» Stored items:
________
(* ===== verification/ScanList.v ===== *)
(** * A scan list

    Models [spvirit-ioc/src/scan/list.rs]: the records of one scan list, kept
    sorted by priority and insertion, with the index that spares the searches.
    The searches of the standard library are bisections here too.  The list
    refines the plain specification: members in the order they were first added,
    each with its priority, processed by priority. *)

From stdpp Require Import gmap sorting.
From S2P Require Import Prelude Utf8 Wire PvdTypes NtTypes F64 Ioc IocSafe UnionFind LockSet.

Local Open Scope Z_scope.

#[export] Instance record_id_eq_dec : EqDecision Ioc.RecordId.
Proof. solve_decision. Defined.
#[export] Instance record_id_countable : Countable Ioc.RecordId.
Proof.
  apply (inj_countable' (fun id => (Ioc.rset id, Ioc.slot id)) (fun p => Ioc.mkId p.1 p.2)). now intros [].
Defined.

Module ScanList.
Import Ioc.

Abbreviation Key := (Z * Z)%type.
Abbreviation Entry := (Z * Z * RecordId)%type.

Record ScanList := mkList { members : list Entry; index : gmap RecordId Key; next_seq : Z }.

Definition new : ScanList := mkList [] ∅ 0.

(** [(a.0, a.1) < key]. *)
Definition key_ltb (a b : Key) : bool := (a.1 <? b.1) || ((a.1 =? b.1) && (a.2 <? b.2)).

(** [partition_point]: the first position at which [p] fails, by bisection of
    [lo..hi]. *)
Fixpoint bisect {A} (fuel : nat) (p : A -> bool) (l : list A) (lo hi : nat) : nat :=
  match fuel with
  | O => lo
  | S fuel =>
    if (lo <? hi)%nat then
      let mid := (lo + (hi - lo) / 2)%nat in
      match l !! mid with
      | Some x => if p x then bisect fuel p l (S mid) hi else bisect fuel p l lo mid
      | None => lo
      end
    else lo
  end.

Definition partition_point {A} (p : A -> bool) (l : list A) : nat := bisect (length l) p l 0 (length l).

Definition slot_for (s : ScanList) (key : Key) : nat := partition_point (fun e : Entry => key_ltb e.1 key) (members s).

Definition locate (s : ScanList) (key : Key) : option nat :=
  let at_ := slot_for s key in
  match members s !! at_ with
  | Some e => if bool_decide (e.1 = key) then Some at_ else None
  | None => None
  end.

(** [Vec::insert] and [Vec::remove] within the bounds. *)
Definition vec_insert {A} (at_ : nat) (x : A) (l : list A) : list A := take at_ l ++ x :: drop at_ l.
Definition vec_remove {A} (pos : nat) (l : list A) : list A := take pos l ++ drop (S pos) l.

Definition unlink (s : ScanList) (key : Key) : ScanList :=
  match locate s key with
  | Some pos => mkList (vec_remove pos (members s)) (index s) (next_seq s)
  | None => s
  end.

Definition link (s : ScanList) (id : RecordId) (key : Key) : ScanList :=
  mkList (vec_insert (slot_for s key) (key, id) (members s)) (<[id := key]> (index s)) (next_seq s).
________
» ABOUT THIS EXERCISE:
Nothing but the exact lines of the data above, from the line containing "fuel p l lo mid" through the last, should appear in the answer.

» EXPECTED OUTPUT:
      | Some x => if p x then bisect fuel p l (S mid) hi else bisect fuel p l lo mid
      | None => lo
      end
    else lo
  end.

Definition partition_point {A} (p : A -> bool) (l : list A) : nat := bisect (length l) p l 0 (length l).

Definition slot_for (s : ScanList) (key : Key) : nat := partition_point (fun e : Entry => key_ltb e.1 key) (members s).

Definition locate (s : ScanList) (key : Key) : option nat :=
  let at_ := slot_for s key in
  match members s !! at_ with
  | Some e => if bool_decide (e.1 = key) then Some at_ else None
  | None => None
  end.

(** [Vec::insert] and [Vec::remove] within the bounds. *)
Definition vec_insert {A} (at_ : nat) (x : A) (l : list A) : list A := take at_ l ++ x :: drop at_ l.
Definition vec_remove {A} (pos : nat) (l : list A) : list A := take pos l ++ drop (S pos) l.

Definition unlink (s : ScanList) (key : Key) : ScanList :=
  match locate s key with
  | Some pos => mkList (vec_remove pos (members s)) (index s) (next_seq s)
  | None => s
  end.

Definition link (s : ScanList) (id : RecordId) (key : Key) : ScanList :=
  mkList (vec_insert (slot_for s key) (key, id) (members s)) (<[id := key]> (index s)) (next_seq s).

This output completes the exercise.